Thanks for the update and all. I'm not here to discuss the history per se. I suggest to read a book called Pribaltika i Kreml that deals with some historical issues, inclduing the story behind the Waffen SS.

I'm here to discuss the present. In the present democracy, one cannot ban a gathering simply because it's inconvenient. We're not Russia. It has nothing to do with glorification of this or that. It has to do with a right of peopleto gather for whatever reasons.

Aleks said...

Having read the requirements for ,I wonder how many ethnic Russians would be willing to give up liberal ideals, relative lack of red tape and a mild Baltic climate to move to these areas in Siberia and Far East:

В 2007 году в рамках и на условиях Государственной программы начато добровольное переселение соотечественников в следующие субъекты Российской Федерации первой очереди: Красноярский край, Приморский край, Хабаровский край, Амурская область, Иркутская область, Калининградская область, Калужская область, Липецкая область, Тамбовская область, Тверская область, Тюменская область. В 2009 г. начнет реализацию региональной программы Новосибирская область.

Aleks said...

And one more note from the Russian embassy in Riga:

По состоянию на 20.03.2008 года в офис представителя обратились с просьбой о постановке на первичный учет 1317 человек, постоянно проживающих в Латвии. Из них 70 чел. заполнили анкеты, которые направлены в субъекты РФ (Калининградская, Тверская, Липецкая, Калужская, Тамбовская, Тюменская, Новосибирская области, Красноярский края).
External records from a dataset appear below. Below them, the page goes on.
Lemma advance_req_ok req n v vs :
  wf_data req -> it_bvec (iter req) = v :: vs -> 0 < n <= bv_len v - iov_offset (iter req) ->
  n <= pdu_len req - pdu_sent req -> n <= it_count (iter req) ->
  exists i cb, nvme_tcp_advance_req req n
      = Some (req <| data_sent := data_sent req + n |> <| pdu_sent := pdu_sent req + n |>
                  <| iter := i |> <| curr_bio := cb |>)
    /\ forall req', req' = req <| data_sent := data_sent req + n |> <| pdu_sent := pdu_sent req + n |>
                  <| iter := i |> <| curr_bio := cb |> ->
       rest_bytes req' = drop (Z.to_nat n) (rest_bytes req)
       /\ (pdu_sent req + n < pdu_len req -> wf_data req').
Proof.
  intros [H1 H2 H3 H4 H5 H6 H7 H8 H9] Hv Hn Hp Hc.
  destruct (advance_ok (iter req) v vs n H6 Hv Hn Hc) as (W1 & W2 & W3).
  set (req1 := req <| data_sent := data_sent req + n |> <| pdu_sent := pdu_sent req + n |>
                   <| iter := iov_iter_advance (iter req) n |>).
  assert (nvme_tcp_advance_req req n
    = if (it_count (iter req) - n =? 0) && (data_sent req + n <? r_data_len req)
      then match curr_bio req with [] => None | _ :: l => nvme_tcp_init_iter (req1 <| curr_bio := l |>) end
      else Some req1) as ->.
  { rewrite <- W2. unfold req1. rewrite <- (u64_small (data_sent req + n)) by lia.
    rewrite <- (u32_small (pdu_sent req + n)) by lia. reflexivity. }
  pose proof (iter_bytes_length (iter req) ltac:(lia) H6) as Hlen.
  unfold rest_bytes in H9. rewrite length_app in H9.
  destruct (it_count (iter req) - n =? 0) eqn:E0; simpl.
  2: { exists (iov_iter_advance (iter req) n), (curr_bio req). split.
       { reflexivity. }
       intros req' ->. unfold rest_bytes, next_bytes, wf_bios. simpl.
       assert (iter_bytes (iov_iter_advance (iter req) n) ++ next_bytes req
         = drop (Z.to_nat n) (iter_bytes (iter req) ++ next_bytes req)) as Hd.
       { rewrite drop_app_le by lia. by rewrite W3. }
       split; [exact Hd|]. intros Hlt. constructor; simpl; try done; try lia.
       unfold rest_bytes at 1. simpl. fold (next_bytes req).
       change (Z.of_nat (length (iter_bytes (iov_iter_advance (iter req) n) ++ next_bytes req))
         = r_data_len req - (data_sent req + n)).
       rewrite Hd, length_drop, length_app. lia. }
  assert (drop (Z.to_nat n) (iter_bytes (iter req) ++ next_bytes req) = next_bytes req) as Hd.
  { rewrite drop_app_ge by lia. replace (Z.to_nat n - _)%nat with O by lia. done. }
  assert (iter_bytes (iov_iter_advance (iter req) n) = []) as Hnil.
  { apply length_zero_iff_nil. rewrite W3, length_drop. lia. }
  destruct (data_sent req + n <? r_data_len req) eqn:E1.
  2: { exists (iov_iter_advance (iter req) n), (curr_bio req). split; [reflexivity|].
       intros req' ->. unfold rest_bytes. simpl. rewrite Hnil. split; [symmetry; exact Hd|]. lia. }
  destruct (special_vec req) as [sv|] eqn:Esp.
  { unfold next_bytes in H9. rewrite Esp in H9. simpl in H9. lia. }
  unfold wf_bios in H8. rewrite Esp in H8. destruct H8 as [Hne Hall].
  assert (next_bytes req = bios_bytes (tail (curr_bio req))) as Hnext
    by (unfold next_bytes; by rewrite Esp).
  destruct (curr_bio req) as [|b l] eqn:Ecb; [done|]. simpl in Hnext.
  apply Forall_cons in Hall as [_ Hall].
  assert (l <> []) as Hl by (intros ->; rewrite Hnext in H9; simpl in H9; lia).
  destruct (init_iter_ok (req1 <| curr_bio := l |>)) as (i & -> & I1 & I2 & I3).
  { unfold wf_bios. simpl. by rewrite Esp. }
  exists i, l. split; [reflexivity|]. intros req' ->.
  assert (init_bytes (req1 <| curr_bio := l |>) = next_bytes req) as Hinit.
  { unfold init_bytes. simpl. by rewrite Esp, Hnext. }
  rewrite Hinit in I3. change (req1 <| curr_bio := l |> <| iter := i |>) with
    (req <| data_sent := data_sent req + n |> <| pdu_sent := pdu_sent req + n |>
         <| iter := i |> <| curr_bio := l |>) in I3.
  split; [by rewrite I3|]. intros Hlt. constructor; simpl; try done; try lia.
  - unfold wf_bios. simpl. by rewrite Esp.
  - rewrite I3. lia.
Qed.
End data.

(** ** The caravan *)

Section stream.
Context {pr : NvmeTcpProto} {it : IovIter} {sk : HostSock} (e : host_env).

(** The arrays have the size they are allocated with and are filled up to
    their counters; the length is that of the segments; the mapped pages are
    those of the caravan; the legacy path has no caravan. *)
Record car_wf (q : nvme_tcp_queue) : Prop := {
  cw_iovs : length (caravan_iovs q) = Z.to_nat (max_aggregation e * 2);
  cw_pages : length (caravan_mapped q) = Z.to_nat (max_aggregation e);
  cw_nr : 0 <= nr_iovs q <= max_aggregation e * 2;
  cw_nr_mapped : 0 <= nr_mapped q <= max_aggregation e /\ nr_mapped q <= nr_iovs q;
  cw_len : caravan_len q = total (caravan q);
  cw_pos : Forall (fun s => 0 < sg_len s) (caravan q);
  cw_kmaps : kmaps q ≡ₚ caravan_pages q;
  cw_legacy : i10_host_legacy_path e q = true -> nr_iovs q = 0;
}.
(** The loop of [i10_host_try_send_data]. *)
Fixpoint i10_send_data_loop (fuel : nat) (r : Z) (q : nvme_tcp_queue) : option (Z * nvme_tcp_queue) :=
  match fuel with
  | O => None
  | S fuel =>
    req ← reqs q !! r;
    page ← i10_host_req_cur_page req;
    off ← i10_host_req_cur_offset req;
    len ← i10_host_req_cur_length req;
    let last := i10_host_pdu_last_send req len in
    let s := mk_seg (BPage page) off len in
    let legacy := i10_host_legacy_path q in
    if negb legacy && i10_host_is_caravan_full q then Some (1, q <| send_now := true |>)
    else
      '(ret, q) ← (if legacy
                   then let ret := if PageSlab page then sock_no_sendpage (sock_calls q) s
                                   else kernel_sendpage (sock_calls q) s in
                        Some (ret, sock_sent ret [s] q)
                   else q ← caravan_add_page page s q; Some (len, q));
      if ret <=? 0 then Some (ret, q)
      else
        req ← i10_host_advance_req req ret;
        let q := put_req r req q in
        let q := if data_digest q then q <| snd_hash ::= fun h => h ++ [mk_seg (BPage page) off ret] |>
                 else q in
        if last && (ret =? len) then
          if data_digest q
          then Some (1, put_req r (req <| r_ddgst := snd_hash q |>
                                       <| state := NVME_TCP_SEND_DDGST |> <| offset := 0 |>) q)
          else Some (1, i10_host_done_send_req q)
        else i10_send_data_loop fuel r q
  end.

Definition i10_host_try_send_data (r : Z) (q : nvme_tcp_queue) : option (Z * nvme_tcp_queue) :=
  req ← reqs q !! r;
  i10_send_data_loop (S (Z.to_nat (u32 (pdu_len req - pdu_sent req)))) r q.

(** A header of [size] bytes goes to the socket or to the caravan: the bytes taken, or
    [None] when the caravan is full. *)
Definition i10_send_hdr (r size len : Z) (req : nvme_tcp_request) (now : bool) (q : nvme_tcp_queue)
  : option (option Z * nvme_tcp_queue) :=
  if i10_host_legacy_path q then
    let s := mk_seg (BPdu r) (offset req) len in
    let ret := kernel_sendpage (sock_calls q) s in
    Some (Some ret, sock_sent ret [s] q)
  else if i10_host_is_caravan_full q then Some (None, q <| send_now := true |>)
  else
    q ← caravan_add (mk_seg (BPdu r) (size * offset req) len) q;
    Some (Some len, if now then q <| send_now := true |> else q).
Выдано 26 свидетельств участника Государственной программы, с учетом членов семей – 38 человек. Из них выехало в Россию 32 чел. (преимущественно в Калининградскую область).

Несомненно, процесс переселения сдерживается рядом факторов, прежде всего снижением стоимости жилья в Латвии.


32 oppressed Russians have left Latvia. Looks like it ain't that bad here after all.

Stanislav said...

I'm here to discuss the present. In the present democracy, one cannot ban a gathering simply because it's inconvenient.

They were not banned, they were given a rather very large square on the south side of the Kremlin, they choose to block the main artery of Moscow instead....in most nations they would have been beaten, except maybe modern Greece.

Your own Latvia had a lot less reason to beat Russians during their demonstrations.

Aleks said...

Blacks in America did not leave either, they forced the majority to accept them.

Citizenship laws in Latvia have nothing to do with ethnicity. Many ethnic Russians are citizens by descent, including myself. In fact, it is a case in the predominantly Russian town of Daugavpils, for example. More Russians now have citizenship than the ones who do not. Calling it racism is absurd because anyone at any time can obtain citizenship going through a process of naturalization.

You reap what you sow and you've sowed quite a bit of evil in the last 17 years.

You're forgetting that what had happened in the last 17 years was a direct result of "evil" "sowed" by the Soviet authorities in Latvia for the previous 50 years. Besides, today, ethnic politics only concern the political dinosaurs in the Latvian parliament and the Russian Federation who uses Russians and Russian-speakers as pawns in its cynical game of realpolitik.

To get away from extreme bigots and racists and Nazi revensionists that make up the local Latvian population?

Really? People would chose the Russian Far East instead of Malta,Spain and the UK? Puh-lease. Giving up the European citizenship for some pie in the sky Russian citizenship and relocate to the distant areas of Russia's Asia does not sound like a good alternative, which is why people aren't taking it.

I still maintain that Estonia and Latvia are the best countries in the world to be Russian, to exercise your culture and use the common European values of free speech. Russians, here, know it. Apparently, the Kremlin does not.

Aleks said...

It has been years since someone was beaten up by police here. Latvia has been so good at maintaining controversial marches that it has been sharing its experience with its neighbors. We've had the gay pride parades (when was the last one in Russia?), significant protests against government policies (when was the last one in Russia), May9 and March 16 notwithstanding.

subscriptionblocker said...

Stanislav, Aleks - thanks for an interesting read.